On the other hand, the absorption approach expands the scope of elasticity approachby investigating how domestic expenditure must change compared to domestic income in order for devaluation to be successful in improving the trade balance. When the national income(GDP) contains domestic consumption, investment, government spending and net exports, then absorption includes the sum of domestic consumption, investment, government spending. If the total income exceeds absorption, then the country will export its surplus and the trade balance will be in surplus (Husted and Melvin, 2013; Salvatore, 2011; Seyidoğlu, 2007).
There are many factors affecting the trade balance of a country including domestic and foreign growth as a measurement of demand. The real exchange rate affects the trade balance as well, when the real exchange increases, Turkish products become cheaper for foreigners therefore an increase in exports and a decrease in trade deficit is expected if the country is running a deficit. The oil prices affect the balance based on whether the country is net exporter or importer. Since Turkey is a net importer country, it is expected that the increase in oil prices deteriorates trade balance.
The objective of this paper is to investigate the determinants trade balance for Turkey such as gross domestic product of Turkey, gross domestic product of foreign countries (EU), real exchange rate and oil prices. The existence of cointegration is examined by using bounds testing cointegration approach developed by Pesaran and Shin (1999)and Pesaran, Shin and Smith (2001).

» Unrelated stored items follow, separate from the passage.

(* ===== verification/ActorMailbox.v ===== *)
(** * What an actor cell asks of its mailbox

    [ActorCell] is written against the public methods of [Mailbox], which
    every bounded mailbox overrides.  [CellMailbox] is that interface, with the
    three constructors the cell itself calls; [CellMailboxLaws] is what it
    promises: the two lanes stay apart, the system lane is first in, first out
    and loses nothing, a user message is queued, handed out once or reported
    as dropped, an undroppable one is never dropped, and a call that throws
    leaves the mailbox as it was.  The last clause is what [unstashAll] relies
    on when it puts a refused batch back; of the mailboxes of the repository
    only a priority mailbox under [reject] breaks it
    ([priority_unstash_duplicates]). *)

From S2P Require Import Prelude RingBuffer Mailbox.

Local Open Scope Z_scope.

(** [MailboxBound] of [ActorCell.ts]. *)
Record MailboxBound := mkMailboxBound {
  bound_capacity : Z;
  bound_overflow : BoundedMailboxOverflow;
}.

Class CellMailbox (T M : Type) := {
  mb_plain : M;
  mb_bounded : MailboxBound → M;
  mb_controlAware : (T → bool) → option MailboxBound → M;
  mb_enqueue : Envelope T → M → call M;
  mb_enqueueSignal : Envelope T → M → M;
  mb_prependUser : list (Envelope T) → M → call M;
  mb_enqueueSystem : Envelope T → M → M;
  mb_dequeueUser : M → option (Envelope T) * M;
  mb_dequeueSystem : M → option (Envelope T) * M;
  mb_hasMessages : M → bool;
  mb_hasSystemMessages : M → bool;
  mb_suspended : M → bool;
  mb_suspend : M → M;
  mb_resume : M → M;
  mb_drainUser : M → list (Envelope T) * M;
  mb_drainSystem : M → list (Envelope T) * M;
  (** Does it dead-letter what it drops, and what did it report so far? *)
  mb_deadLetterDrops : M → bool;
  mb_reported : M → list (Envelope T);
}.

(** Both lanes, the flag and the reports of a mailbox in one view. *)
Record view (T : Type) := mkView {
  v_users : list (Envelope T);
  v_systems : list (Envelope T);
  v_suspended : bool;
  v_reported : list (Envelope T);
}.
Arguments mkView {T}.
Arguments v_users {T}.
Arguments v_systems {T}.
Arguments v_suspended {T}.
Arguments v_reported {T}.

(** [admits l v v']: the envelopes [l] arrive; some droppable messages, new or
    old, are reported instead of being queued. *)
Record admits {T} (l : list (Envelope T)) (v v' : view T) : Prop := {
  admits_systems : v_systems v' = v_systems v;
  admits_suspended : v_suspended v' = v_suspended v;
  admits_reported : v_reported v `prefix_of` v_reported v';
  admits_all : v_users v' ++ v_reported v' ≡ₚ l ++ v_users v ++ v_reported v;
  admits_signals : ∀ e, e ∈ v_users v → undroppable e = true → e ∈ v_users v';
}.

Class CellMailboxLaws (T M : Type) `{!CellMailbox T M} := {
  mb_users : M → list (Envelope T);
  mb_systems : M → list (Envelope T);
  mb_view m := mkView (mb_users m) (mb_systems m) (mb_suspended m) (mb_reported m);
  mb_plain_ok : mb_view mb_plain = mkView [] [] false [];
  mb_bounded_ok : ∀ b, mb_view (mb_bounded b) = mkView [] [] false [];
  mb_controlAware_ok : ∀ p b, mb_view (mb_controlAware p b) = mkView [] [] false [];
  mb_enqueue_ok : ∀ env m,
    match mb_enqueue env m with
    | (m', Some _) => mb_view m' = mb_view m
    | (m', None) => admits [env] (mb_view m) (mb_view m')
    end;
  mb_enqueueSignal_ok : ∀ env m,
    mb_users (mb_enqueueSignal env m) ≡ₚ env :: mb_users m ∧
    mb_view (mb_enqueueSignal env m) =
      mkView (mb_users (mb_enqueueSignal env m)) (mb_systems m) (mb_suspended m) (mb_reported m);
  mb_prependUser_ok : ∀ envs m,
    match mb_prependUser envs m with
    | (m', Some _) => mb_view m' = mb_view m
    | (m', None) =>
        admits envs (mb_view m) (mb_view m') ∧
        (∀ e, e ∈ envs → undroppable e = true → e ∈ mb_users m')
    end;
  mb_enqueueSystem_ok : ∀ env m,
    mb_view (mb_enqueueSystem env m) = mkView (mb_users m) (mb_systems m ++ [env]) (mb_suspended m) (mb_reported m);
  mb_dequeueUser_ok : ∀ m,
    match mb_dequeueUser m with
    | (None, m') => (mb_suspended m = true ∨ mb_users m = []) ∧ mb_view m' = mb_view m
    | (Some e, m') => mb_suspended m = false ∧ mb_users m ≡ₚ e :: mb_users m' ∧
        mb_view m' = mkView (mb_users m') (mb_systems m) (mb_suspended m) (mb_reported m)
    end;
  mb_dequeueSystem_ok : ∀ m,
    (mb_dequeueSystem m).1 = head (mb_systems m) ∧
    mb_view (mb_dequeueSystem m).2 = mkView (mb_users m) (tail (mb_systems m)) (mb_suspended m) (mb_reported m);
  mb_hasSystemMessages_ok : ∀ m, mb_hasSystemMessages m = negb (bool_decide (mb_systems m = []));
  mb_hasMessages_ok : ∀ m, mb_hasMessages m =
    mb_hasSystemMessages m || (negb (mb_suspended m) && negb (bool_decide (mb_users m = [])));
  mb_suspend_ok : ∀ m, mb_view (mb_suspend m) = mkView (mb_users m) (mb_systems m) true (mb_reported m);
  mb_resume_ok : ∀ m, mb_view (mb_resume m) = mkView (mb_users m) (mb_systems m) false (mb_reported m);
  mb_drainUser_ok : ∀ m, (mb_drainUser m).1 ≡ₚ mb_users m ∧
    mb_view (mb_drainUser m).2 = mkView [] (mb_systems m) (mb_suspended m) (mb_reported m);
  mb_drainSystem_ok : ∀ m, (mb_drainSystem m).1 = mb_systems m ∧
    mb_view (mb_drainSystem m).2 = mkView (mb_users m) [] (mb_suspended m) (mb_reported m);
}.
(** What an arrival does to the ordinary class of either bounded mailbox. *)
Lemma bounded_enqueue_raw env (m : BoundedMailbox.BoundedMailbox list T) :
  accounted (BoundedMailbox.dropping m) →
  let '(m', err) := BoundedMailbox.enqueue env m in
  accounted (BoundedMailbox.dropping m') ∧
  match err with
  | Some _ => raw_as_view (Bounded m') = raw_as_view (Bounded m)
  | None => admits [env] (raw_as_view (Bounded m)) (raw_as_view (Bounded m'))
  end.
Proof.
  intros Ha.
  pose proof (@BoundedMailbox.enqueue_spec list _ (room [env] (BoundedMailbox.base_of m)) T env m) as Hs.
  pose proof (BoundedMailbox.enqueue_ref_conserves (BoundedMailbox.capacity m) (BoundedMailbox.overflow m) env
    (Mailbox.userQueue (BoundedMailbox.base_of m))) as Hc.
  pose proof (bounded_enqueue_lanes env m) as Hsys.
  destruct (BoundedMailbox.enqueue env m) as [m' err]. destruct Hsys as [H1 H2]. cbn [fst] in H1, H2.
  destruct (BoundedMailbox.enqueue_ref (BoundedMailbox.capacity m) (BoundedMailbox.overflow m) env
    (Mailbox.userQueue (BoundedMailbox.base_of m))) as [[l log] er] eqn:Er.
  change (@BoundedMailbox.users list _ (room [env] (BoundedMailbox.base_of m)) T m)
    with (Mailbox.userQueue (BoundedMailbox.base_of m)) in Hs. rewrite Er in Hs.
  destruct Hs as ([_ Ha'] & Hu & Hd & -> & _ & _).
  { by split. } { unfold Mailbox.fits. simpl. lia. }
  change (Mailbox.userQueue (BoundedMailbox.base_of m') = l) in Hu.
  split; [done|]. unfold raw_as_view, raw_users, raw_drops. cbn [base_of]. rewrite H1, H2, Hu, Hd.
  destruct er as [er|].
  - destruct Hc as (_ & _ & -> & ->). by rewrite app_nil_r.
  - by eapply enqueue_admits.
Qed.

Lemma bounded_prepend_raw envs (m : BoundedMailbox.BoundedMailbox list T) :
  accounted (BoundedMailbox.dropping m) →
  let '(m', err) := BoundedMailbox.prependUser envs m in
  accounted (BoundedMailbox.dropping m') ∧
  match err with
  | Some _ => raw_as_view (Bounded m') = raw_as_view (Bounded m)
  | None => admits envs (raw_as_view (Bounded m)) (raw_as_view (Bounded m')) ∧
      (∀ e, e ∈ envs → undroppable e = true → e ∈ raw_users (Bounded m'))
  end.
Proof.
  intros Ha.
  pose proof (@BoundedMailbox.prependUser_spec list _ (room envs (BoundedMailbox.base_of m)) T envs m) as Hs.
  assert (Hsys : same_lanes (BoundedMailbox.base_of m) (BoundedMailbox.base_of (BoundedMailbox.prependUser envs m).1)).
  { unfold BoundedMailbox.prependUser. destruct envs as [|e envs]; [done|].
    pose proof (replay_loop_lanes (BoundedMailbox.capacity m) (BoundedMailbox.overflow m) (e :: envs) []
      (BoundedMailbox.dropping m)) as Hl.
    destruct (BoundedMailbox.overflow m); [| |by destruct (BoundedMailbox.replay_refused _ _ _)];
      by destruct (BoundedMailbox.replay_loop _ _ _ _ _) as [adm [d [err|]]]. }
  destruct (BoundedMailbox.prependUser envs m) as [m' [[c]|]]; cbn [fst] in Hsys.
  - destruct Hs as (-> & _); [by split|unfold Mailbox.fits; simpl; lia|done].
  - destruct Hs as (adm & kept & log & [_ Ha'] & Hu & _ & Hd & Hstep & _);
      [by split|unfold Mailbox.fits; simpl; lia|].
    change (Mailbox.userQueue (BoundedMailbox.base_of m') = adm ++ kept) in Hu. destruct Hsys as [H1 H2].
    split; [done|]. unfold raw_as_view, raw_users, raw_drops. cbn [base_of]. rewrite H1, H2, Hu, Hd.
    by apply replay_admits.
Qed.

(** A class in front that takes its share [k] of the arrivals. *)
Lemma admits_front (k l l' c c' u u' : list (Envelope T)) sys sys' su su' r r' :
  admits l (mkView u sys su r) (mkView u' sys' su' r') → c' ≡ₚ k ++ c → l' ≡ₚ k ++ l →
  admits l' (mkView (c ++ u) sys su r) (mkView (c' ++ u') sys' su' r').
Proof.
  intros [Hy Hu Hr Ha Hs] Hc Hl. simpl in *. constructor; simpl; try done.
  - rewrite Hc, Hl, <-!(assoc_L (++)), Ha. solve_Permutation.
  - intros e [Hin|Hin]%elem_of_app Hd; apply elem_of_app; [left; rewrite Hc; set_solver|right; auto].
Qed.

Lemma admits_push env (u : list (Envelope T)) sys su r : admits [env] (mkView u sys su r) (mkView (u ++ [env]) sys su r).
Proof. constructor; simpl; try done; [solve_Permutation|set_solver]. Qed.

Lemma control_enqueue_raw env (m : ControlAwareMailbox.ControlAwareMailbox list T) :
  accounted (ControlAwareMailbox.dropping m) →
  let '(m', err) := ControlAwareMailbox.enqueue env m in
  accounted (ControlAwareMailbox.dropping m') ∧
  match err with
  | Some _ => raw_as_view (ControlAware m') = raw_as_view (ControlAware m)
  | None => admits [env] (raw_as_view (ControlAware m)) (raw_as_view (ControlAware m'))
  end.
Proof.
  intros Ha. destruct (ControlAwareMailbox.is_control m (message env)) eqn:Ec.
  - destruct (ControlAwareMailbox.classesAsControl_spec (message env) m) as [Hb [errs Hm]].
    unfold ControlAwareMailbox.enqueue. destruct (ControlAwareMailbox.classesAsControl (message env) m) as [c m'].
    simpl in Hb, Hm. subst c m'. rewrite Ec. simpl. split; [done|]. unfold raw_as_view, raw_users. simpl.
    apply (admits_front [env] [] [env]); [apply admits_nil|solve_Permutation|done].
  - destruct (ControlAwareMailbox.capacity m) as [cap|] eqn:Ecap.
    + destruct (ControlAwareMailbox.enqueue_ordinary env m cap Ec Ecap) as [errs ->].
      pose proof (bounded_enqueue_raw env (ControlAwareMailbox.as_bounded cap m) Ha) as Hs.
      destruct (BoundedMailbox.enqueue env (ControlAwareMailbox.as_bounded cap m)) as [m' err].
      destruct Hs as [Ha' Hs]. cbn [fst snd]. split; [done|]. destruct err.
      * injection Hs as H1 H2 H3 H4. unfold raw_as_view.
        f_equal; [unfold raw_users; f_equal; exact H1|exact H2|exact H3|exact H4].
      * apply (admits_front [] [env]); [exact Hs|done..].
    + destruct (ControlAwareMailbox.classesAsControl_spec (message env) m) as [Hb [errs Hm]].
      unfold ControlAwareMailbox.enqueue. destruct (ControlAwareMailbox.classesAsControl (message env) m) as [c m'].
      simpl in Hb, Hm. subst c m'. rewrite Ec. simpl. rewrite Ecap. split; [done|].
      unfold raw_as_view, raw_users. simpl. apply (admits_front [] [env]); [apply admits_push|done..].
Qed.

Lemma control_signal_raw env (m : ControlAwareMailbox.ControlAwareMailbox list T) :
  let m' := ControlAwareMailbox.enqueueSignal env m in
  raw_accounted (ControlAware m') = raw_accounted (ControlAware m) ∧
  raw_users (ControlAware m') ≡ₚ env :: raw_users (ControlAware m) ∧
  same_lanes (base_of (ControlAware m)) (base_of (ControlAware m')) ∧
  raw_drops (ControlAware m') = raw_drops (ControlAware m).
Proof.
  destruct (ControlAwareMailbox.classesAsControl_spec (message env) m) as [Hb [errs Hm]].
  unfold ControlAwareMailbox.enqueueSignal.
  destruct (ControlAwareMailbox.classesAsControl (message env) m) as [c m'].
  simpl in Hb, Hm. subst m'. destruct c; simpl; split_and!; try done; solve_Permutation.
Qed.
(* ===== verification/ActorCell.v ===== *)
(** * The actor cell: [src/internal/ActorCell.ts]

    A cell owns an actor's mailbox, children, watches, stash and throttle, and
    takes the actor through its life.  Cells form a tree; [ActorSystem] is the
    array of all cells ever built, a [CellId] an index into it.

    Cells run in turns.  [schedule] hands a turn to the dispatcher, where it is
    [Armed]; the dispatcher starts it, and from then on it is at the head of
    the loop of [run] ([Loop]) or waits for user code to end ([Running]).  One
    event is one step of one turn, up to the next [await] or call of user code,
    so other cells, timers and senders may act in between.  User code is
    arbitrary: while it runs, and after, it may call any method of its context
    ([Context]); how it ends is part of the event ([Finish]).

    Left out: logging, metrics, tracing, display names, the explain plan, the
    development check of message boundaries, the timers of [CellTimerScheduler], remote death watch beyond the refs it
    registers, and the message a failure carries, which nothing reads. *)

From Stdlib Require Import Ascii String QArith.
From stdpp Require Import pretty.
From S2P Require Import Prelude Mailbox ActorMailbox Supervision Float TokenBucket.

Local Open Scope Z_scope.

(** ** Paths and refs *)

(** [ActorPath]: the names from the root down, and the incarnation. *)
Record ActorPath := mkPath {
  elements : list string;
  uid : Z;
}.
#[export] Instance ActorPath_eq_dec : EqDecision ActorPath.
Proof. solve_decision. Defined.

Definition RESERVED_NAME_PREFIX : string := "$".
Definition USER_GUARDIAN_NAME : string := "user".
Definition GUARDIAN_SHUTDOWN_ORDER : list string := ["user"; "system"].
Definition DEFAULT_STASH_CAPACITY : Z := 1024.
Definition DEFAULT_MAILBOX_OVERFLOW : BoundedMailboxOverflow := OverflowDropHead.

Definition isControlCharacter (a : ascii) : bool :=
  let code := nat_of_ascii a in (code <? 32)%nat || (code =? 127)%nat.
(** What user code that ends leaves behind: only a behavior had an envelope. *)
Lemma handles_continue settings i u o now s r :
  (∀ x, cells s !! i = Some x → (∀ d, u ≠ CallReceive d) → currentEnvelope x = None) →
  continue_ settings i u o now s = Some r →
  handles i [] s r ∧ (∀ d x, u = CallReceive d → cells r.1 !! i = Some x → currentEnvelope x = None).
Proof.
  intros Hc Hr.
  assert (Hepi : ∀ (f : Cell → Cell) s' x, (∀ y, currentEnvelope (f y) = None) → cells (upd i f s') !! i = Some x →
    currentEnvelope x = None).
  { intros f s' x Hf Hx. rewrite upd_lookup, decide_True in Hx by done. by apply fmap_Some in Hx as (y & _ & ->). }
  assert (Hn : ∀ r', handles i [] s r' → (∀ d, u ≠ CallReceive d) →
    handles i [] s r' ∧ (∀ d x, u = CallReceive d → cells r'.1 !! i = Some x → currentEnvelope x = None)).
  { intros r' Hh Hu. split; [done|]. intros d x ->. by destruct (Hu d). }
  assert (Hpub : ∀ n, handles i [] s (publish n s, Done)) by (intros n; by apply evolves_calm, calm_same_cells).
  destruct u, o; simpl in Hr; try done; injection Hr as <-; try (apply Hn; [|done]).
  - apply handles_initializationFailed.
  - apply handles_attachFirst.
  - apply Hpub.
  - apply handles_initializationFailed.
  - split.
    + apply evolves_upd. intros x _. eapply (turning_trans_l [] []); [|apply dispatchEpilogue_turning].
      pose proof (resetReceiveTimer_aside x) as [F S Mb P Tn C St Ti A H]. constructor; try done.
      * unfold conserves. by rewrite A, H.
      * by right; left.
      * unfold commands_only. by rewrite Mb.
      * unfold buried. by rewrite S, Mb, St, C.
    + intros d x _. by apply (Hepi (λ x, dispatchEpilogue (resetReceiveTimer x))).
  - split.
    + eapply evolves_trans_l; [apply evolves_failToParent|].
      apply evolves_upd. intros x _. apply dispatchEpilogue_turning.
    + intros d x _. by apply (Hepi dispatchEpilogue).
  - apply handles_afterPreRestart.
  - apply handles_afterPreRestart.
  - apply handles_initializationFailed.
  - apply handles_attachNext.
  - apply handles_restarted.
  - apply handles_initializationFailed.
  - apply handles_completeTermination. intros x Hx. by apply Hc.
  - apply handles_completeTermination. intros x Hx. by apply Hc.
  - apply handles_flow, evolves_refl.
  - apply handles_applyDirective.
Qed.
Lemma acts_runUser i h now s x : ok x → cells s !! i = Some x → turns x = [Loop h] →
  acts i (Loop h) s (runUser systemName i 0 h now s).
Proof.
  intros Hok Hx Ht.
  assert (Hcur : currentEnvelope x = None) by (by apply (not_in_hand x (Loop h))).
  unfold runUser, reading. rewrite Hx. destruct (bool_decide (state x = running)) eqn:Er; simpl negb; cbv iota.
  2:{ apply (acts_settles _ _ _ _ FromUser (s, Threw)); [done| |by apply moves_refl|done].
      constructor; [intros j y _ Hy; by exists y|intros y Hy _; by exists y]. }
  apply bool_decide_eq_true in Er. pose proof (mb_dequeueUser_ok (mailbox x)) as Hd.
  assert (Hend : ∀ y, turns y = turns x → anatomy y = anatomy x → ∀ s', cells s' = cells (upd i (λ _, endTurn 0 y) s) →
    acts i (Loop h) s s').
  { intros y Hty Hay s' Hs'. apply (acts_settles _ _ _ _ FromUser (upd i (λ _, y) s, Threw)); [done| | |].
    - by apply (touches_set i x).
    - apply moves_still; [done|]. by apply (still_set i x).
    - rewrite Hs'. simpl. apply list_eq. intros j.
      rewrite !list_lookup_alter. destruct (decide _) as [e|]; [|done]. rewrite decide_True by done. by destruct (cells s !! i). }
  destruct (mb_dequeueUser (mailbox x)) as [[env|] m]; [|by apply (Hend (set_mailbox m x))].
  destruct Hd as (_ & Hu & [= H2 H3 _]).
  pose proof (throttleGate_spec env now (set_mailbox m x)) as Hg.
  pose proof (anatomy_throttleGate env now (set_mailbox m x)) as Hag.
  destruct (throttleGate env now (set_mailbox m x)) as [x2 [e|]]; simpl in Hag.
  - destruct Hg as (_ & _ & _ & Htu & _). apply (Hend x2); [done|done|]. by destruct e.
  - eapply (acts_settles _ _ _ _ FromUser); [done|eapply touches_handles, (handles_taken systemName i env m s x x2); done| |done].
    eapply moves_after; [|apply moves_userMessage]. by apply (still_set i x).
Qed.
(* ===== verification/ActorCellTheorems.v ===== *)
(** * What an actor system promises

    The properties of [ActorCell] in every reachable system, over any mailbox
    that keeps [CellMailboxLaws], then the same on concrete runs with the
    mailboxes of the repository, and the runs where the cell departs from its
    documentation.  [AnyMailbox_laws] says which mailboxes keep the laws: all
    four classes, but for a priority mailbox that rejects over a capacity. *)

From Stdlib Require Import QArith.
From S2P Require Import Prelude Mailbox ActorMailbox ActorMailboxes Supervision Float TokenBucket ActorCell.
From S2P Require Import ActorCellInvariants ActorCellLifecycle.

Local Open Scope Z_scope.

Section theorems.
Context {T E M : Type} `{EqDecision T, EqDecision E} `{!CellMailbox (Message_ T E) M, !CellMailboxLaws (Message_ T E) M}.
Context (systemName : string).

Abbreviation Message := (Message_ T E).
Abbreviation Env := (Envelope Message).
Abbreviation Cell := (@Cell T E M).
Abbreviation ActorSystem := (@ActorSystem T E M).
Abbreviation Event := (@Event T E M).
Implicit Types (x y z : Cell) (s : ActorSystem) (settings : @Settings).

(** ** Messages and turns *)

(** C1. No message is lost or handled twice, over mailboxes that refuse a replay
    as a whole or not at all ([CellMailboxLaws]; the plain, the bounded and the
    control-aware mailbox do, and the priority mailbox unless it rejects over a
    capacity, [AnyMailbox_laws]): what a cell was ever handed is queued,
    stashed, being handled, handled, dead-lettered, discarded by its throttle
    or reported as dropped by its mailbox, each message in one of these
    places; and a stopped cell has nothing queued, stashed or in hand. *)
Theorem messages_accounted_for settings s i x : reachable systemName settings s → cells s !! i = Some x →
  accepted (ledger x) ≡ₚ
    (entry <$> mb_users (mailbox x)) ++ (entry <$> stashBuffer x) ++
    match currentEnvelope x with Some env => [entry env] | None => [] end ++
    completed (ledger x) ++ deadLetters (ledger x) ++ discarded (ledger x) ++ dropped (ledger x) ∧
  (state x = terminated →
   accepted (ledger x) ≡ₚ completed (ledger x) ++ deadLetters (ledger x) ++ discarded (ledger x) ++ dropped (ledger x)).
Proof.
  intros Hr Hx. destruct (reachable_cells_ok systemName settings s Hr i x Hx) as [_ Hb _ Hd _]. split; [exact Hb|].
  intros Ht. destruct (Hd Ht) as (Hu & Hs & Hc). unfold balanced, held, current in Hb. by rewrite Hu, Hs, Hc in Hb.
Qed.

(** C8. Never two turns of one cell at a time, and no lost wake-up: a live cell
    with a command waiting, or a running one with a message it may read, has
    its turn. *)
Theorem one_turn_and_awake settings s i x : reachable systemName settings s → cells s !! i = Some x →
  (length (turns x) <= 1)%nat ∧ (processing x = true ↔ ∃ t, turns x = [t]) ∧
  (state x ≠ terminated →
   mb_systems (mailbox x) ≠ [] ∨
   (state x = running ∧ mb_suspended (mailbox x) = false ∧ throttleResumeTimer x = false ∧ mb_users (mailbox x) ≠ []) →
   ∃ t, turns x = [t]).
Proof.
  intros Hr Hx. destruct (reachable_cells_ok systemName settings s Hr i x Hx) as [[Hl Ha] _ _ _ _].
  assert (Ht : processing x = true ↔ ∃ t, turns x = [t]).
  { destruct (processing x); split; try done.
    - intros _. destruct (turns x) as [|t [|? ?]]; simpl in Hl; [lia|by exists t|lia].
    - intros [t Ht]. by rewrite Ht in Hl. }
  split_and!; [rewrite Hl; destruct (processing x); lia|done|].
  intros Hs Hw. apply Ht, Ha. split; [done|]. destruct Hw as [?|(? & ? & ? & ?)]; [by left|by right].
Qed.

(** C29. A waiting command is handled next: a turn that is not waiting for user code
    gets to it within two steps, whatever else is in the mailbox. *)
Theorem commands_first settings s i x env rest clock now : reachable systemName settings s → cells s !! i = Some x →
  mb_systems (mailbox x) = env :: rest → turns x = [Armed] ∨ (∃ h, turns x = [Loop h]) →
  ∃ c h s1 x1, message env = Command c ∧
    (s1 = s ∨ s1 = step systemName settings (Step i 0 clock now) s) ∧
    cells s1 !! i = Some x1 ∧ turns x1 = [Loop h] ∧
    mb_systems (mailbox (set_mailbox (mb_dequeueSystem (mailbox x1)).2 x1)) = rest ∧
    step systemName settings (Step i 0 clock now) s1 =
      settle i 0 FromSystem h
        (handleSystemCommand systemName i c clock (upd i (set_mailbox (mb_dequeueSystem (mailbox x1)).2) s1)).
Proof.
  intros Hr Hx Hsys Ht. pose proof (reachable_cells_ok systemName settings s Hr i x Hx) as Hok.
  pose proof (ok_commands _ Hok) as Hco. unfold commands_only in Hco. rewrite Hsys in Hco.
  apply Forall_cons in Hco as [[c Hc] _].
  assert (Hgo : ∀ s1 x1 h, cells s1 !! i = Some x1 → turns x1 = [Loop h] → mailbox x1 = mailbox x →
    mb_systems (mb_dequeueSystem (mailbox x1)).2 = rest ∧
    step systemName settings (Step i 0 clock now) s1 =
      settle i 0 FromSystem h
        (handleSystemCommand systemName i c clock (upd i (set_mailbox (mb_dequeueSystem (mailbox x1)).2) s1))).
  { intros s1 x1 h Hx1 Ht1 Hm. rewrite Hm. destruct (dequeueSystem_fields (mailbox x)) as (_ & -> & _).
    split; [by rewrite Hsys|]. simpl. rewrite Hx1. simpl. rewrite Ht1. simpl.
    unfold runLoop, reading. rewrite Hx1, Hm, mb_hasSystemMessages_ok, bool_decide_false by (by rewrite Hsys). simpl.
    destruct (mb_dequeueSystem_ok (mailbox x)) as [Hd _]. rewrite Hsys in Hd.
    destruct (mb_dequeueSystem (mailbox x)) as [next m]. simpl in *. subst next.
    destruct env as [k sd rp ud]. simpl in Hc. by subst k. }
  destruct Ht as [Ht|[h Ht]].
  - set (s1 := step systemName settings (Step i 0 clock now) s).
    assert (Hs1 : s1 = upd i (set_turn 0 (Loop 0)) s) by (unfold s1; simpl; rewrite Hx; simpl; by rewrite Ht).
    exists c, 0, s1, (set_turn 0 (Loop 0) x).
    assert (H1 : cells s1 !! i = Some (set_turn 0 (Loop 0) x)).
    { rewrite Hs1, upd_lookup, decide_True, Hx by done. done. }
    assert (H2 : turns (set_turn 0 (Loop 0) x) = [Loop 0]) by (unfold set_turn; simpl; by rewrite Ht).
    destruct (Hgo s1 _ 0 H1 H2 eq_refl) as [H3 H4]. split_and!; try done. by right.
  - destruct (Hgo s x h Hx Ht eq_refl) as [H3 H4]. exists c, h, s, x. split_and!; try done. by left.
Qed.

This paper proceeds as follows: Section 2 presents the studies on trade balance in the literature. Section 3 defines methodology and data used in the paper. The results obtained from the estimated models are presented. Finally, section provides concluding remarks.
Overview of the literature on trade balance
Some determinants of the trade balance could be specified based on the empirical studies on trade balance in the literature. The exchange rate policy is one of the most important issues in determination of the trade balance. A decrease in real exchange rate indicates that domestic goods would be cheap to the foreigners in real terms which will stimulate exports. Another factor used in the empirical studies on the determination of the trade balance is the absorption approach of balance of payment. The change in monetary aggregates, oil prices, short term capital inflows and interest rates are the other factors that affect trade balance. In this section the studies on the determinants of trade balance in the literature is presented on Turkish economy and the rest the of the world respectively.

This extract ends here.